The previous chapter dealt with factors influencing the total number of parasitoid species that a herbivore species may support. But not all parasitoids that compose a community are identical and interchangeable. Strict quantitative analyzes which ignore the components of parasitoid communities are likely to miss important aspects of community structure and evolution (see for example, Price & Pschorn–Walcher, 1988; Pschorn–Walcher & Altenhofer, 1989; Mills, 1993, 1994), and most of the mechanisms that have been proposed to explain large scale patterns in parasitoid species richness can only be distinguished by comparing their presumed effects on different components of parasitoid communities (Askew & Shaw, 1986; Gauld, 1986; Hawkins, Shaw & Askew, 1992).
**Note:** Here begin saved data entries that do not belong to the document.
Definition sanitize_mermaid_id (name : string) : string :=
  let cleaned := sub_non_id name in
  match cleaned with
  | EmptyString => "r_" +:+ cleaned
  | String c _ => if Py.isdigit c then "r_" +:+ cleaned else cleaned
  end.

(** A text that can stand as an identifier: not empty, made of letters,
    digits and underscores, not beginning with a digit. *)
Definition is_identifier (s : string) : Prop :=
  all_chars id_char s = true
  ∧ match s with
    | EmptyString => False
    | String c _ => Py.isdigit c = false
    end.

(** ** Repository set-up of [main] *)

(** The outcome of [git remote get-url origin]; [None] stands for the
    [FileNotFoundError] raised when [git] is missing. *)
Record ProcResult : Type := MkProcResult {
  returncode : Z;
  stdout : string
}.

Definition parse_origin_full_name (proc : option ProcResult) : option string :=
  match proc with
  | None => None
  | Some p =>
      if bool_decide (returncode p ≠ 0) then None
      else
        let url := Py.strip (stdout p) in
        match parse_repo_ref url with
        | None => None
        | Some (owner, repo) => Some (owner +:+ "/" +:+ repo)
        end
  end.

(** ["/" in s] *)
Fixpoint contains_char (c : ascii) (s : string) : bool :=
  match s with
  | EmptyString => false
  | String x s' => Ascii.eqb x c || contains_char c s'
  end.

Record RepoNode : Type := MkRepoNode {
  node_name : string;
  node_path : string;
  node_full_name : option string;
  node_owner : option string
}.

(** The owner of a node:
    [full_name.split("/")[0] if full_name and "/" in full_name else None]. *)
Definition owner_of_full_name (full_name : option string) : option string :=
  match full_name with
  | Some fn =>
      if nonempty fn && contains_char "/" fn
      then head (Py.split "/" fn)
      else None
  | None => None
  end.

(** The node built for a repository directory. *)
Definition make_node (name path : string) (proc : option ProcResult) : RepoNode :=
  let full_name := parse_origin_full_name proc in
  MkRepoNode name path full_name (owner_of_full_name full_name).

Definition load_allowed_repo_names (text : string) : gset string :=
  foldl (fun allowed line =>
           match parse_repo_ref line with
           | Some parsed => allowed ∪ {[parsed.2]}
           | None => allowed
           end)
        ∅ (Py.splitlines text).

(** [sorted(..., key=lambda p: p.name.lower())] *)
Definition lower_name_le (x y : RepoDir) : bool :=
  str_le (Py.lower (dir_name x)) (Py.lower (dir_name y)).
I now partition the parasitoid assemblages into component parts to examine in more detail parasitoid species richness and to evaluate some of the mechanisms that might be responsible for the patterns found in the preceding chapter.

The two criteria for dividing the parasitoids are their taxonomy and their biology. Parasitoids were distinguished taxonomically as being Hymenoptera or Diptera. Other, minor groups of parasitoids (e.g. Coleoptera) were not considered taxonomically. Within the Hymenoptera, the Ichneumonoidea, Chalcidoidea and other superfamilies were further distinguished. Parasitoids were distinguished biologically as being either idiobionts or koinobionts (sensu Askew & Shaw, 1986).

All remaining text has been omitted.